Pełny tekst orzeczenia

Sygn. akt III CZ 19/15
POSTANOWIENIE
Dnia 8 maja 2015 r.
Sąd Najwyższy w składzie:
SSN Antoni Górski (przewodniczący)
SSN Iwona Koper
SSN Karol Weitz (sprawozdawca)
w sprawie z powództwa B. sp. z o.o. w K.
przeciwko G. Ł.
o zapłatę,
po rozpoznaniu na posiedzeniu niejawnym w Izbie Cywilnej
w dniu 8 maja 2015 r.,
zażalenia strony powodowej
na wyrok Sądu Apelacyjnego
z dnia 16 grudnia 2014 r.,
uchyla zaskarżony wyrok i pozostawia rozstrzygnięcie
o kosztach postępowania zażaleniowego w orzeczeniu
kończącym postępowanie w sprawie.
2
UZASADNIENIE
Wyrokiem z dnia 5 maja 2014 r. Sąd Okręgowy w K. zasądził od pozwanego
G. Ł. na rzecz powódki B. spółki z ograniczoną odpowiedzialnością z siedzibą w K.

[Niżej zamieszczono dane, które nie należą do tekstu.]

(** * voip_probe: the client-side measurement engine

    A shallow embedding of [voip_probe.py]: the E-model MOS estimator
    ([emodel_mos]), the RFC 3550 jitter filter ([rfc3550_jitter_update]) and
    the body of the measurement loop of [run_client] (send, receive,
    report), followed by the properties the specification states about them.

    Numbers are modelled as Python has them: [int] is [Z], [float] is IEEE 754
    binary64 with round-to-nearest-even, taken from the Standard Library's
    executable specification [SpecFloat] (precision 53, maximal exponent
    1024).  [dict] and [set] are stdpp's [gmap] and [gset].  What the loop
    reads from the outside (clocks, the result of [sendto] and of
    [recvfrom]) is an input of each iteration. *)

From Stdlib Require Import ZArith Bool List Ascii String Lia.
From Stdlib Require Import QArith Qpower Qabs Lqa.
From Stdlib Require Import Floats.SpecFloat.
From Stdlib Require Strings.Byte.
From stdpp Require Import base option list gmap strings.

Local Open Scope Z_scope.

(** ** Python floats *)

Module F64.

Definition prec : Z := 53.
Definition emax : Z := 1024.

Abbreviation float := spec_float.

Definition fadd : float -> float -> float := SFadd prec emax.
Definition fsub : float -> float -> float := SFsub prec emax.
Definition fmul : float -> float -> float := SFmul prec emax.
Definition fdiv : float -> float -> float := SFdiv prec emax.

(** [x < y] and [x <= y]; both are [False] when an operand is NaN. *)
Definition flt (x y : float) : bool := SFltb x y.
Definition fle (x y : float) : bool := SFleb x y.

(** [float(z)] for an [int] [z] (an [int] beyond the range of floats, for
    which Python raises [OverflowError], becomes an infinity) *)
Definition of_Z (z : Z) : float := binary_normalize prec emax z 0 false.

(** The decimal literal [n/d], correctly rounded: numerator and denominator
    are small enough to be converted exactly, and the division rounds once. *)
Definition dec (n d : Z) : float := fdiv (of_Z n) (of_Z d).

Definition f0 : float := S754_zero false.
Definition f1 : float := of_Z 1.

Definition is_zero (x : float) : bool :=
  match x with S754_zero _ => true | _ => false end.

(** [x / y] on floats raises [ZeroDivisionError] when [y] is a zero. *)
Definition py_div (x y : float) : option float :=
  if is_zero y then None else Some (fdiv x y).

(** [max(a, b)] and [min(a, b)]: the first argument is kept unless the
    second is strictly greater (smaller). *)
Definition py_max (a b : float) : float := if flt a b then b else a.
Definition py_min (a b : float) : float := if flt b a then b else a.

(** [abs(x)] *)
Definition py_abs (x : float) : float := SFabs x.

(** Truth value of a float: false exactly for the two zeros. *)
Definition truthy (x : float) : bool := negb (is_zero x).

(** [a / b] on two [int]s: the correctly rounded quotient;
    [ZeroDivisionError] when [b = 0]. *)
Definition int_truediv (a b : Z) : option float :=
  if b =? 0 then None
  else if a =? 0 then Some (S754_zero (b <? 0))
  else
    let '(q, e, l) := SFdiv_core_binary prec emax (Z.abs a) 0 (Z.abs b) 0 in
    Some (binary_round_aux prec emax (xorb (a <? 0) (b <? 0)) q e l).

(** Exact comparison of a float with an [int] (Python compares the two
    mathematically, without converting the [int]). *)
Definition compare_Z (x : float) (z : Z) : option comparison :=
  match x with
  | S754_nan => None
  | S754_infinity s => Some (if s then Lt else Gt)
  | S754_zero _ => Some (0 ?= z)
  | S754_finite s m e =>
      let v := if s then Z.neg m else Z.pos m in
      Some (if 0 <=? e then (v * 2 ^ e ?= z) else (v ?= z * 2 ^ (- e)))
  end.

(** [x > z] and [x >= z] for a float [x] and an [int] [z] *)
Definition gt_Z (x : float) (z : Z) : bool :=
  match compare_Z x z with Some Gt => true | _ => false end.
Definition ge_Z (x : float) (z : Z) : bool :=
  match compare_Z x z with Some (Gt | Eq) => true | _ => false end.

End F64.

Import F64.

(** ** E-model MOS estimator *)

(** [str.lower()] on the ASCII letters (no other character lowers to a
    letter or digit of a codec name). *)
Definition lower_ascii (c : ascii) : ascii :=
  let n := nat_of_ascii c in
  if ((65 <=? n) && (n <=? 90))%nat then ascii_of_nat (n + 32) else c.

Fixpoint lower (s : string) : string :=
  match s with
  | EmptyString => EmptyString
  | String c s' => String (lower_ascii c) (lower s')
  end.

(** [CODEC_PARAMS]: codec name to [(Ie, Bpl)] *)
Definition CODEC_PARAMS : list (string * (float * float)) :=
  [ ("g711"%string, (of_Z 0, of_Z 25));
    ("g729"%string, (of_Z 11, of_Z 19));
    ("opus"%string, (of_Z 5, of_Z 14)) ].

Fixpoint dict_get {V} (d : list (string * V)) (k : string) (default : V) : V :=
  match d with
  | [] => default
  | (k', v) :: d' => if String.eqb k' k then v else dict_get d' k default
  end.

Definition hstep (x : float) : float := if flt f0 x then f1 else f0.

(** The MOS as a function of the transmission rating [R] (the last
    [if]/[elif]/[else] of [emodel_mos]); [cubic_mos] is the polynomial
    [1 + 0.035*R + (R*(R-60)*(100-R))*7e-6] of its last branch. *)
Definition cubic_mos (R : float) : float :=
  fadd (fadd f1 (fmul (dec 35 1000) R))
       (fmul (fmul (fmul R (fsub R (of_Z 60))) (fsub (of_Z 100) R))
             (dec 7 1000000)).

Definition mos_of_R (R : float) : float :=
  if fle R f0 then f1
  else if fle (of_Z 100) R then dec 45 10
  else
    let mos := cubic_mos R in
    py_max f1 (py_min (dec 45 10) mos).

(** [emodel_mos(delay_ms, loss_percent, codec, burstR)] returns
    [(mos, R, Id, Ie_eff)], or raises [ZeroDivisionError] ([None]). *)
Definition emodel_mos (delay_ms loss_percent : float) (codec : string)
    (burstR : float) : option (float * float * float * float) :=
  let '(Ie, Bpl) :=
    dict_get CODEC_PARAMS (lower codec) (dict_get CODEC_PARAMS "g711" (f0, f0)) in
  let d := py_max f0 delay_ms in
  let Ppl := py_max f0 loss_percent in
  let Id :=
    fadd (fmul (dec 24 1000) d)
         (fmul (fmul (dec 11 100) (fsub d (dec 1773 10)))
               (hstep (fsub d (dec 1773 10)))) in
  Ie_eff ←
    (if flt f0 Ppl then
       q ← py_div Ppl Bpl;
       t ← py_div (fmul (fsub (of_Z 95) Ie) Ppl) (fadd q burstR);
       Some (fadd Ie t)
     else Some Ie);
  let R := fsub (fsub (dec 942 10) Id) Ie_eff in
  Some (mos_of_R R, R, Id, Ie_eff).

(** ** RFC 3550 jitter filter *)

Definition rfc3550_jitter_update (J_prev diff_ms : float) : float :=
  fadd J_prev (fdiv (fsub (py_abs diff_ms) J_prev) (of_Z 16)).

(** ** Wire format: [PKT_STRUCT = struct.Struct("!I Q I")] *)

Definition MAGIC : Z := 0xABCD1357.
Definition PKT_SIZE : Z := 16.

(** Big-endian unsigned encoding on [n] bytes, and decoding. *)
Fixpoint be_encode (n : nat) (z : Z) : list Byte.byte :=
  match n with
  | O => []
  | S n' =>
      be_encode n' (z / 256)
        ++ [default Byte.x00 (Byte.of_N (Z.to_N (z mod 256)))]
  end.

Definition be_decode (bs : list Byte.byte) : Z :=
  fold_left (fun acc b => acc * 256 + Z.of_N (Byte.to_N b)) bs 0.

(** [PKT_STRUCT.pack(seq, ts, magic)]; [struct.error] ([None]) when a field
    does not fit its width. *)
Definition pack (seq ts magic : Z) : option (list Byte.byte) :=
  if (0 <=? seq) && (seq <? 2 ^ 32) && (0 <=? ts) && (ts <? 2 ^ 64)
     && (0 <=? magic) && (magic <? 2 ^ 32)
  then Some (be_encode 4 seq ++ be_encode 8 ts ++ be_encode 4 magic)
  else None.

(** [PKT_STRUCT.unpack(bs)] on a buffer of exactly 16 bytes *)
Definition unpack (bs : list Byte.byte) : Z * Z * Z :=
  (be_decode (take 4 bs), be_decode (take 8 (drop 4 bs)),
   be_decode (take 4 (drop 12 bs))).

(** ** Client state *)

(** One field of a CSV row. [CellRound x n] stands for [round(x, n)]. *)
Inductive cell :=
| CellStr (s : string)
| CellInt (z : Z)
| CellRound (x : float) (ndigits : Z).

(** The lines the loop prints. *)
Inductive line :=
| LineSendError (err : string)
| LineStats (sent recv : Z)
            (loss_total loss_win avg_rtt avg_oneway jitter mos : float).

(** The arguments of [run_client] that the loop reads. *)
Record config := {
  cfg_pps : Z;
  cfg_duration : option Z;
  cfg_csv_path : option string;
  cfg_codec : string;
  cfg_burstR : float;
  cfg_warmup : Z;
  cfg_report_every : Z
}.

(** The local variables of [run_client] that the loop updates, the rows
    handed to [csv_writer] and the lines printed. *)
Record client := mkClient {
  sent_times : gmap Z Z;
  received : gset Z;
  rtt_samples : list float;
  oneway_samples : list float;
  window : list Z;
  window_maxlen : Z;
  last_transit_ms : option float;
  J_ms : float;
  total_sent : Z;
  total_recv : Z;
  seq : Z;
  next_send : float;
  next_report : float;
  csv_rows : list (list cell);
  console : list line
}.

(** The locals fixed before the loop starts. *)
Record session := {
  start : float;
  interval_s : float
}.

Definition csv_enabled (cfg : config) : bool :=
  match cfg_csv_path cfg with
  | Some p => negb (String.eqb p "")
  | None => false
  end.

Definition csv_header : list cell :=
  map CellStr
    [ "ts_utc"; "seq"; "rtt_ms"; "oneway_ms_est"; "jitter_ms";
      "loss_pct_window"; "mos"; "r_factor"; "Id"; "Ie_eff" ]%string.

(** The statements of [run_client] before the loop; [t_start], [t_send] and
    [t_report] are the three readings of [time.time()]. [None]:
    [1.0 / float(pps)] raised [ZeroDivisionError]. *)
Definition init (cfg : config) (t_start t_send t_report : float)
  : option (session * client) :=
  interval ← py_div f1 (of_Z (cfg_pps cfg));
  Some
    ({| start := t_start; interval_s := interval |},
     {| sent_times := ∅; received := ∅;
        rtt_samples := []; oneway_samples := [];
        window := []; window_maxlen := Z.max (cfg_pps cfg * 10) 100;
        last_transit_ms := None; J_ms := f0;
        total_sent := 0; total_recv := 0; seq := 0;
        next_send := t_send;
        next_report := fadd t_report (of_Z (cfg_report_every cfg));
        csv_rows := if csv_enabled cfg then [csv_header] else [];
        console := [] |}).

(** [deque.append] on a deque with a [maxlen]: the oldest item is dropped
    when the bound is exceeded. *)
Definition deque_append (maxlen : Z) (w : list Z) (x : Z) : list Z :=
  let w' := w ++ [x] in
  if maxlen <? Z.of_nat (length w') then tail w' else w'.

(** [sum(xs)] on floats: left to right from the [int] 0.  (CPython 3.12
    and later carry a compensation term along; no statement below depends
    on the low bits of a sum.) *)
Definition py_sum (xs : list float) : float := fold_left fadd xs (of_Z 0).

(** [xs[i:]] *)
Definition slice_from {A} (xs : list A) (i : Z) : list A :=
  let n := Z.of_nat (length xs) in
  let i' := if i <? 0 then Z.max 0 (i + n) else Z.min i n in
  drop (Z.to_nat i') xs.

(** [sum(1 for w in win if w in received)] *)
Definition recv_in_window (win : list Z) (rcv : gset Z) : Z :=
  fold_left (fun acc w => if decide (w ∈ rcv) then acc + 1 else acc) win 0.

(** [100*(len(win)-recv_win)/len(win) if win else 0.0] *)
Definition window_loss (win : list Z) (rcv : gset Z) : option float :=
  let recv_win := recv_in_window win rcv in
  match win with
  | [] => Some f0
  | _ => int_truediv (100 * (Z.of_nat (length win) - recv_win))
                     (Z.of_nat (length win))
  end.

(** [100*(total_sent-total_recv)/total_sent if total_sent else 0.0] *)
Definition total_loss (sent recv : Z) : option float :=
  if sent =? 0 then Some f0 else int_truediv (100 * (sent - recv)) sent.

(** [sum(xs)/len(xs) if xs else 0.0] *)
Definition mean_or_zero (xs : list float) : option float :=
  match xs with
  | [] => Some f0
  | _ => py_div (py_sum xs) (of_Z (Z.of_nat (length xs)))
  end.

(** [round(v, n) if v else ""] *)
Definition opt_cell (v : option float) (ndigits : Z) : cell :=
  match v with
  | Some x => if truthy x then CellRound x ndigits else CellStr ""
  | None => CellStr ""
  end.

(** *** What one iteration reads from the outside *)

Inductive send_result :=
| SendOk
| SendErr (err : string).

Inductive recv_result :=
| RecvTimeout
| RecvFail
| RecvData (data : list Byte.byte) (recv_ns : Z) (clock : float)
           (stamp : string).

Record event := {
  ev_now : float;
  ev_send_ns : Z;
  ev_send : send_result;
  ev_recv : recv_result
}.

(** An exception that leaves the loop. *)
Inductive exn := StructError | ZeroDivisionError | SocketError.

Inductive outcome (A : Type) :=
| Ok (a : A)
| Raise (e : exn).
Arguments Ok {A} a.
Arguments Raise {A} e.

Definition of_option {A} (e : exn) (o : option A) : outcome A :=
  match o with Some a => Ok a | None => Raise e end.

#[global] Instance outcome_ret : MRet outcome := fun A a => Ok a.
#[global] Instance outcome_bind : MBind outcome := fun A B k o =>
  match o with Ok a => k a | Raise e => Raise e end.

(** How the receive block ends: it falls through to the report block, or
    [continue] starts the next iteration at once. *)
Inductive flow := Next | Continue.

kwotę 117.416 zł wraz z odsetkami ustawowymi od dnia 19 kwietnia 2014 r. do
dnia zapłaty tytułem czynszu za podnajem lokalu użytkowego w K. przy ul. B. 4 na I
piętrze.
Rozpoznając apelację od wyroku z dnia 5 maja 2014 r. Sąd Apelacyjny
stwierdził, że postępowanie przed sądem pierwszej instancji dotknięte było
nieważnością z uwagi na brak należytego umocowania pełnomocnika powódki (art.
379 pkt 2 k.p.c.). Sąd ustalił, że uchwałą zgromadzenia wspólników powódki z dnia
30 czerwca 2010 r. powołano zarząd w składzie G. Ł. – Prezes Zarządu oraz A. I.-
G. – członek zarządu na „trzecią, 2-letnią kadencję do dnia 30 czerwca 2011 r.”.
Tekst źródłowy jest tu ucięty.